* [Task to carry out]: Reproduce the entire listing below exactly.

# # # # # # #

(** The parameters that go into the request payload. *)
Record solicitud : Type := {
  fiat : string;
  crypto : string;
  trade_type : string;
  page_size : Z;
  payment_methods : list string;
  only_verified : bool
}.

(** What one [requests.post] gives: an exception, or a response with its
    status code and body.  The body is given already normalised into offers;
    [None] is a body on which [response.json()] or the extraction of lines
    86-99 raises. *)
Inductive respuesta : Type :=
| ErrorTransporte
| Http (status_code : Z) (cuerpo : option (list oferta)).

(** The upstream API: the answer to the [k]-th request ever made. *)
Definition api : Type := nat -> solicitud -> respuesta.

(** The effects of a fetch: requests made so far, and the arguments of the
    [time.sleep] calls, oldest first. *)
Record mundo : Type := {
  llamadas : nat;
  esperas : list Z
}.

Definition mundo_inicial : mundo := {| llamadas := 0; esperas := [] |}.

(** [sort_values(by='precio', ascending=...)].  Rows of equal price keep
    their order here; the default sort of pandas does not promise that, and
    nothing below depends on it. *)
Fixpoint insertar_oferta (ascending : bool) (o : oferta) (l : list oferta) : list oferta :=
  match l with
  | [] => [o]
  | e :: r =>
      if (if ascending then Qle_bool (precio o) (precio e)
          else Qle_bool (precio e) (precio o))
      then o :: e :: r
      else e :: insertar_oferta ascending o r
  end.

Definition sort_values (ascending : bool) (l : list oferta) : list oferta :=
  fold_right (insertar_oferta ascending) [] l.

# # # # # # #

* [Result]:
(** The parameters that go into the request payload. *)
Record solicitud : Type := {
  fiat : string;
  crypto : string;
  trade_type : string;
  page_size : Z;
  payment_methods : list string;
  only_verified : bool
}.

(** What one [requests.post] gives: an exception, or a response with its
    status code and body.  The body is given already normalised into offers;
    [None] is a body on which [response.json()] or the extraction of lines
    86-99 raises. *)
Inductive respuesta : Type :=
| ErrorTransporte
| Http (status_code : Z) (cuerpo : option (list oferta)).

(** The upstream API: the answer to the [k]-th request ever made. *)
Definition api : Type := nat -> solicitud -> respuesta.

(** The effects of a fetch: requests made so far, and the arguments of the
    [time.sleep] calls, oldest first. *)
Record mundo : Type := {
  llamadas : nat;
  esperas : list Z
}.

Definition mundo_inicial : mundo := {| llamadas := 0; esperas := [] |}.

(** [sort_values(by='precio', ascending=...)].  Rows of equal price keep
    their order here; the default sort of pandas does not promise that, and
    nothing below depends on it. *)
Fixpoint insertar_oferta (ascending : bool) (o : oferta) (l : list oferta) : list oferta :=
  match l with
  | [] => [o]
  | e :: r =>
      if (if ascending then Qle_bool (precio o) (precio e)
          else Qle_bool (precio e) (precio o))
      then o :: e :: r
      else e :: insertar_oferta ascending o r
  end.

Definition sort_values (ascending : bool) (l : list oferta) : list oferta :=
  fold_right (insertar_oferta ascending) [] l.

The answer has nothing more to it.